Content starts

Lemma computeBalance_throws (bc : Blockchain) (walletAddress : string) :
  (exists tx, In tx (all_transactions (blocks bc)) /\ unresolved tx) ->
  computeBalance bc walletAddress = Throw "TypeError".
Proof.
  unfold computeBalance. rewrite concat_transactions. cbn [app].
  generalize (all_transactions (blocks bc)) as txs. intros txs.
  generalize 0 as bal. induction txs as [|tx txs IH]; intros bal [t [Ht Hu]];
    [destruct Ht|].
  cbn [reduce].
  destruct (resolvable_or_unresolved tx) as [Hres|Hun].
  - rewrite (inputs_pass walletAddress (inputs tx) bal Hres). cbn [bind].
    apply IH. destruct Ht as [<-|Ht].
    + destruct Hu as [txin [Hin Hn]]. elim (Hres txin Hin). exact Hn.
    + exists t. split; assumption.
  - rewrite (sum_step_throws
               (fun bal o => if String.eqb (recipientAddress o) walletAddress
                             then bal - amount o else bal) (inputs tx) Hun bal).
    reflexivity.
Qed.

Lemma computeBalance_Ok_resolvable (bc : Blockchain) (walletAddress : string) (z : Z) :
  computeBalance bc walletAddress = Ok z ->
  forall tx, In tx (all_transactions (blocks bc)) -> resolvable tx.
Proof.
  intros H tx Htx. destruct (resolvable_or_unresolved tx) as [Hres|Hun]; [exact Hres|].
  rewrite (computeBalance_throws bc walletAddress) in H; [discriminate H|].
  exists tx. split; assumption.
Qed.

(** X14: [computeBalance] raises exactly when some input of some
    transaction of the chain points at no output of the transaction it
    names (an index out of range); it then raises a TypeError whatever the
    address asked for, so one such input makes every balance of the ledger
    unavailable, and [submitTransaction] raise for every sender. *)
Theorem computeBalance_raises_iff
        (rsa_sign : string -> string -> Buffer)
        (bc : Blockchain) (walletAddress : string) :
  ((exists e, computeBalance bc walletAddress = Throw e) <->
   (exists tx txin, In tx (all_transactions (blocks bc)) /\
                    In txin (inputs tx) /\ parentOutput txin = None)) /\
  ((exists e, computeBalance bc walletAddress = Throw e) ->
   forall other : Wallet,
     computeBalance bc (address other) = Throw "TypeError" /\
     forall recipient value,
       submitTransaction rsa_sign bc other recipient value = (Throw "TypeError", bc)).
Proof.
  assert (Hiff : (exists e, computeBalance bc walletAddress = Throw e) <->
                 (exists tx txin, In tx (all_transactions (blocks bc)) /\
                                  In txin (inputs tx) /\ parentOutput txin = None)).
  { split.
    - intros [e He].
      assert (Hsome : ~ (forall tx, In tx (all_transactions (blocks bc)) -> resolvable tx)).
      { intros Hall. rewrite (computeBalance_spec bc walletAddress Hall) in He.
        discriminate He. }
      revert Hsome. generalize (all_transactions (blocks bc)) as txs.
      induction txs as [|tx txs IH]; intros Hsome.
      + elim Hsome. intros tx [].
      + destruct (resolvable_or_unresolved tx) as [Hres|[txin [Hin Hn]]].
        * destruct IH as [t [ti [Ht Hti]]].
          { intros Hall. apply Hsome. intros t [<-|Ht]; [exact Hres | now apply Hall]. }
          exists t, ti. split; [now right | exact Hti].
        * exists tx, txin. split; [now left|]. split; assumption.
    - intros [tx [txin [Htx [Hin Hn]]]]. exists "TypeError".
      apply computeBalance_throws. exists tx. split; [exact Htx|].
      exists txin. split; assumption. }
  split; [exact Hiff|].
  intros Hthrow other. apply Hiff in Hthrow. destruct Hthrow as [tx [txin [Htx [Hin Hn]]]].
  assert (Hother : computeBalance bc (address other) = Throw "TypeError").
  { apply computeBalance_throws. exists tx. split; [exact Htx|].
    exists txin. split; assumption. }
  split; [exact Hother|].
  intros recipient value. unfold submitTransaction. rewrite Hother. reflexivity.
Qed.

Content ends

Return, unchanged, the run of lines above that opens with the line containing "Hin). exact Hn." and closes with the line containing "rewrite (computeBalance_throws bc". Include both.

Finished task →
    + destruct Hu as [txin [Hin Hn]]. elim (Hres txin Hin). exact Hn.
    + exists t. split; assumption.
  - rewrite (sum_step_throws
               (fun bal o => if String.eqb (recipientAddress o) walletAddress
                             then bal - amount o else bal) (inputs tx) Hun bal).
    reflexivity.
Qed.

Lemma computeBalance_Ok_resolvable (bc : Blockchain) (walletAddress : string) (z : Z) :
  computeBalance bc walletAddress = Ok z ->
  forall tx, In tx (all_transactions (blocks bc)) -> resolvable tx.
Proof.
  intros H tx Htx. destruct (resolvable_or_unresolved tx) as [Hres|Hun]; [exact Hres|].
  rewrite (computeBalance_throws bc walletAddress) in H; [discriminate H|].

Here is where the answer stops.